TASK DIRECTIONS:
Find the line containing "(** Reads of" in the listing below. Repeat it exactly, along with each following line up to and including the one containing "preserves_raise; apply _".

RECORDS FOR PROCESSING:
▽

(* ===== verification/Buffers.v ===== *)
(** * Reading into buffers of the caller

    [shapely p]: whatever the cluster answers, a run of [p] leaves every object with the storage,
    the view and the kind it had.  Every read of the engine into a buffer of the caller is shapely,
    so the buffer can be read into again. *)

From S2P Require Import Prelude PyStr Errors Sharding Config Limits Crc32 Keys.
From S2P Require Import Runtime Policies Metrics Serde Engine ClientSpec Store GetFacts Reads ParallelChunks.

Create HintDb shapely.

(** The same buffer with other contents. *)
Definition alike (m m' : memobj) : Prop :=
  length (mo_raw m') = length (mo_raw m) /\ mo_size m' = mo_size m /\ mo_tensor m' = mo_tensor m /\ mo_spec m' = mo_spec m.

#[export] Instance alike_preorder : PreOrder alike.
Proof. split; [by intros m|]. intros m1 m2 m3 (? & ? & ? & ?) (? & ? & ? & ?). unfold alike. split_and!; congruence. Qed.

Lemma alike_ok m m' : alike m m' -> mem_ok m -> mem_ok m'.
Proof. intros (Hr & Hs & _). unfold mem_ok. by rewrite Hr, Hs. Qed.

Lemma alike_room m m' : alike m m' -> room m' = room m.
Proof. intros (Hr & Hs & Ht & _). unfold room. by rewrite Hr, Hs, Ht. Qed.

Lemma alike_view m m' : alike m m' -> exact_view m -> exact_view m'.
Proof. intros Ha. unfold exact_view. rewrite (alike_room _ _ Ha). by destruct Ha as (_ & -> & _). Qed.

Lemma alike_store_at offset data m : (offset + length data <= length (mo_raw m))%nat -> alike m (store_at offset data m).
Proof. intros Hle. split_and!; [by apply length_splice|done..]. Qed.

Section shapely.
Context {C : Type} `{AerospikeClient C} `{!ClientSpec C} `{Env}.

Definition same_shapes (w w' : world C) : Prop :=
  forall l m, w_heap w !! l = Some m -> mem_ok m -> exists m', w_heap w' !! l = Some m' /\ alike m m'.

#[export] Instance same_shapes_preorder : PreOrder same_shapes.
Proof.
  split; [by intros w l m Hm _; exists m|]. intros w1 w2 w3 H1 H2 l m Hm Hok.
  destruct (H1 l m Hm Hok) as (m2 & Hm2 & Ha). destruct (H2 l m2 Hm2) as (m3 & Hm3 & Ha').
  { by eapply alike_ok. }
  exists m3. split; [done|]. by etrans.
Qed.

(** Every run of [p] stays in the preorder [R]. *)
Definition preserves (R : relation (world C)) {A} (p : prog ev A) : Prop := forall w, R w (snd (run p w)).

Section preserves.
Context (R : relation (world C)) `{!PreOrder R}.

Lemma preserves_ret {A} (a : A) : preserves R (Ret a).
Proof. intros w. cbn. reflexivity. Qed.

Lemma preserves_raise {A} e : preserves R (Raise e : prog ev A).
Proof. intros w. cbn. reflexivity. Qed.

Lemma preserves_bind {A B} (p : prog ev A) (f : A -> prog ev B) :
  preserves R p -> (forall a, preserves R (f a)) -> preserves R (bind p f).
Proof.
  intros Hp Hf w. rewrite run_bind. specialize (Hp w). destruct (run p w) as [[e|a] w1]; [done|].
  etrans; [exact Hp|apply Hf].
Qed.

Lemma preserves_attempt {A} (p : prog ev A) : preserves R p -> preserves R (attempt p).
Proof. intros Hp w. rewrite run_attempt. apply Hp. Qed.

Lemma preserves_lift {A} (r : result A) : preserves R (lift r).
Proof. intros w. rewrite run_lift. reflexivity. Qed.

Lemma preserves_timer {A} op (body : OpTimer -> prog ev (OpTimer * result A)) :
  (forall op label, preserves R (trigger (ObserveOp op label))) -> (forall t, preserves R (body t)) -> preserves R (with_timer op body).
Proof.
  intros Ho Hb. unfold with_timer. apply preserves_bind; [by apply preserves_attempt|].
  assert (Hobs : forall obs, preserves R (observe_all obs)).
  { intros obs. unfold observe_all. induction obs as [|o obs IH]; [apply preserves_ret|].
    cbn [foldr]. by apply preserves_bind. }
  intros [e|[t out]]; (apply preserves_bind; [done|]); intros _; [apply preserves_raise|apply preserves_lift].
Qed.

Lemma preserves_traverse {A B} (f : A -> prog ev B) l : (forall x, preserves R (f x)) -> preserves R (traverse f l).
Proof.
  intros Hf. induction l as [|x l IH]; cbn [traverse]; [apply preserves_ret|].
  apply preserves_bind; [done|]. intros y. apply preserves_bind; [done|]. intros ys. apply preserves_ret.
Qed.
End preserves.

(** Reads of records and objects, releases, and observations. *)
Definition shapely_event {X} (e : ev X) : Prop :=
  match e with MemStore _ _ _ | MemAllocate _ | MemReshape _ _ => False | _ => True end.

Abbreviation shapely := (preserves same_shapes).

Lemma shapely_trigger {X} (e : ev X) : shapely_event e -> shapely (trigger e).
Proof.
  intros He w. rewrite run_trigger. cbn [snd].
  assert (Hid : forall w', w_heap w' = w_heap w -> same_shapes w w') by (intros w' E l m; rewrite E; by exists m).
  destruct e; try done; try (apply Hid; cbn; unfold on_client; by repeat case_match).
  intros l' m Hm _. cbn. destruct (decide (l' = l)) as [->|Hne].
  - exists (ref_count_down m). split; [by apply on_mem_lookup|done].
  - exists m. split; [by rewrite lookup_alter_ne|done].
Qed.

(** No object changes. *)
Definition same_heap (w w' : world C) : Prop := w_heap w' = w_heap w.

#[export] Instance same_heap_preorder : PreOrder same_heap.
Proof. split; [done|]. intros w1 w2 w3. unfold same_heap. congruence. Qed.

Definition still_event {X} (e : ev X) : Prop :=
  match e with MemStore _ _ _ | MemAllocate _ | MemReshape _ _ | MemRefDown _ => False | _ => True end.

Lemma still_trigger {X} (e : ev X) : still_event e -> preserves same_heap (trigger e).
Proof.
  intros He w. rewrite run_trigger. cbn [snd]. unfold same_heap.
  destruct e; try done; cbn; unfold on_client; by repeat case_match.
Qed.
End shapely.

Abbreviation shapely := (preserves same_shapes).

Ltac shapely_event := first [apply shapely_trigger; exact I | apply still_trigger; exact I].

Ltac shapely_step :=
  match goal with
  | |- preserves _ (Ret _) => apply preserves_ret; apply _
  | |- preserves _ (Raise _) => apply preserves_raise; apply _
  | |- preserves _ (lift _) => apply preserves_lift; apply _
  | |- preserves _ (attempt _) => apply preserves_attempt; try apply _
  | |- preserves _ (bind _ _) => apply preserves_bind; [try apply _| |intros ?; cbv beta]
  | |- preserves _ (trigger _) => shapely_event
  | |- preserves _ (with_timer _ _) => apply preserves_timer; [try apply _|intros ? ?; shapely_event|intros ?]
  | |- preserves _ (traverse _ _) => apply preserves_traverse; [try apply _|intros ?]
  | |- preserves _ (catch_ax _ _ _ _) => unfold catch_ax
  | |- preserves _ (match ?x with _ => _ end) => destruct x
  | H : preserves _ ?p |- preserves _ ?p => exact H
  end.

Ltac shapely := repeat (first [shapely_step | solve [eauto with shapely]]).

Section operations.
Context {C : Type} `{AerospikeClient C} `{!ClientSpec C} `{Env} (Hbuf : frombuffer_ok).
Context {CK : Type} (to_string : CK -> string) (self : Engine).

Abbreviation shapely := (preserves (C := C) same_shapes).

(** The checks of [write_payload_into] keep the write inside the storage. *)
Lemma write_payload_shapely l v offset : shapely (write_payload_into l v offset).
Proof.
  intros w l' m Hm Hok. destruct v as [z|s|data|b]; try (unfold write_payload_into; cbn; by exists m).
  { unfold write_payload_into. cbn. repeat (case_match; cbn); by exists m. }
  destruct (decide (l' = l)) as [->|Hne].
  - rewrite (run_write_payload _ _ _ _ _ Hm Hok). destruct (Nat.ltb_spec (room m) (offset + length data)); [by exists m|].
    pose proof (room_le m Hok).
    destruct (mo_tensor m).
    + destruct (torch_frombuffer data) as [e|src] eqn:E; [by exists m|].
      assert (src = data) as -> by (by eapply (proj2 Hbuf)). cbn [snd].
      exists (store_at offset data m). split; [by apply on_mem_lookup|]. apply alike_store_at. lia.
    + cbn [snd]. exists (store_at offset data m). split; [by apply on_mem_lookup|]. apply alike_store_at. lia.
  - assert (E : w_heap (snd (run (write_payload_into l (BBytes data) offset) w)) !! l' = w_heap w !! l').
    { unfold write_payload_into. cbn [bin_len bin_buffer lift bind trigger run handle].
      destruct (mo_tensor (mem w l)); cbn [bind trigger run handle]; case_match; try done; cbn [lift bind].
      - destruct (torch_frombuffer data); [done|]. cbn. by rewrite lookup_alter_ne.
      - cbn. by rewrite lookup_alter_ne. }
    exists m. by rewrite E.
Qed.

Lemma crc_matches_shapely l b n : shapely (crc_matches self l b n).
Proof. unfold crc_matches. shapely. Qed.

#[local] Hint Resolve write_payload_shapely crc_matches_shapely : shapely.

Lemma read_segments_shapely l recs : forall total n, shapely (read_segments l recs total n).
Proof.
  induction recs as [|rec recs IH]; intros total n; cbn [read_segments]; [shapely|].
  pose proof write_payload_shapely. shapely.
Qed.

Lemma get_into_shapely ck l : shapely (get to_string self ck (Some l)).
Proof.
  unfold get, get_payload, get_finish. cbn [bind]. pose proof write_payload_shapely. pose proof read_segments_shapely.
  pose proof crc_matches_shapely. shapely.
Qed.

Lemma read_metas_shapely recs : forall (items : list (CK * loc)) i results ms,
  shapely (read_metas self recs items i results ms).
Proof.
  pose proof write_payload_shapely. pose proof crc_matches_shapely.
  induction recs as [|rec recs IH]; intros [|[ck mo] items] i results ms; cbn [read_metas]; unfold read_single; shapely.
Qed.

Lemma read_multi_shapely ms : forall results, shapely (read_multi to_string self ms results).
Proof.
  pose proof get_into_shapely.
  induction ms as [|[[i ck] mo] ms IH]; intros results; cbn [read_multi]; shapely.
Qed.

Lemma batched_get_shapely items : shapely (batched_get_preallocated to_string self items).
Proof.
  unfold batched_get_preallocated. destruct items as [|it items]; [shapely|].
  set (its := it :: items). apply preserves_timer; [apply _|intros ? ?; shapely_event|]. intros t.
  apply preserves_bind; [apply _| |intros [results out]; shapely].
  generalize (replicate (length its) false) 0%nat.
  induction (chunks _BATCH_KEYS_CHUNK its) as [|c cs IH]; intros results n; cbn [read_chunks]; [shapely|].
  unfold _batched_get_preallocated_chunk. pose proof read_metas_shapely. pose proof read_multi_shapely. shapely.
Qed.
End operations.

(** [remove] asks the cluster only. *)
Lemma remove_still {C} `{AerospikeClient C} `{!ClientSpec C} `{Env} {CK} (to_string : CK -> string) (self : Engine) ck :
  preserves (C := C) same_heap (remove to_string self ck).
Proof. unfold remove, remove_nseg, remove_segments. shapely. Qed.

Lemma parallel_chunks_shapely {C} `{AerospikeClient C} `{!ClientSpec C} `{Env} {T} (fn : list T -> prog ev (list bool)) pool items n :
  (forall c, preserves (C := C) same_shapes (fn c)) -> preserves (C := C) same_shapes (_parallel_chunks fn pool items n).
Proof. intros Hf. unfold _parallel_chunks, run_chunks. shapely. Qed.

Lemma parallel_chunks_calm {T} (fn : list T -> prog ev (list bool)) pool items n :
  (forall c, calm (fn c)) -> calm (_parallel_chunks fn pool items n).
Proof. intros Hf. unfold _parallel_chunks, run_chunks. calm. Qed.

△

RESPONSE AREA:
(** Reads of records and objects, releases, and observations. *)
Definition shapely_event {X} (e : ev X) : Prop :=
  match e with MemStore _ _ _ | MemAllocate _ | MemReshape _ _ => False | _ => True end.

Abbreviation shapely := (preserves same_shapes).

Lemma shapely_trigger {X} (e : ev X) : shapely_event e -> shapely (trigger e).
Proof.
  intros He w. rewrite run_trigger. cbn [snd].
  assert (Hid : forall w', w_heap w' = w_heap w -> same_shapes w w') by (intros w' E l m; rewrite E; by exists m).
  destruct e; try done; try (apply Hid; cbn; unfold on_client; by repeat case_match).
  intros l' m Hm _. cbn. destruct (decide (l' = l)) as [->|Hne].
  - exists (ref_count_down m). split; [by apply on_mem_lookup|done].
  - exists m. split; [by rewrite lookup_alter_ne|done].
Qed.

(** No object changes. *)
Definition same_heap (w w' : world C) : Prop := w_heap w' = w_heap w.

#[export] Instance same_heap_preorder : PreOrder same_heap.
Proof. split; [done|]. intros w1 w2 w3. unfold same_heap. congruence. Qed.

Definition still_event {X} (e : ev X) : Prop :=
  match e with MemStore _ _ _ | MemAllocate _ | MemReshape _ _ | MemRefDown _ => False | _ => True end.

Lemma still_trigger {X} (e : ev X) : still_event e -> preserves same_heap (trigger e).
Proof.
  intros He w. rewrite run_trigger. cbn [snd]. unfold same_heap.
  destruct e; try done; cbn; unfold on_client; by repeat case_match.
Qed.
End shapely.

Abbreviation shapely := (preserves same_shapes).

Ltac shapely_event := first [apply shapely_trigger; exact I | apply still_trigger; exact I].

Ltac shapely_step :=
  match goal with
  | |- preserves _ (Ret _) => apply preserves_ret; apply _
  | |- preserves _ (Raise _) => apply preserves_raise; apply _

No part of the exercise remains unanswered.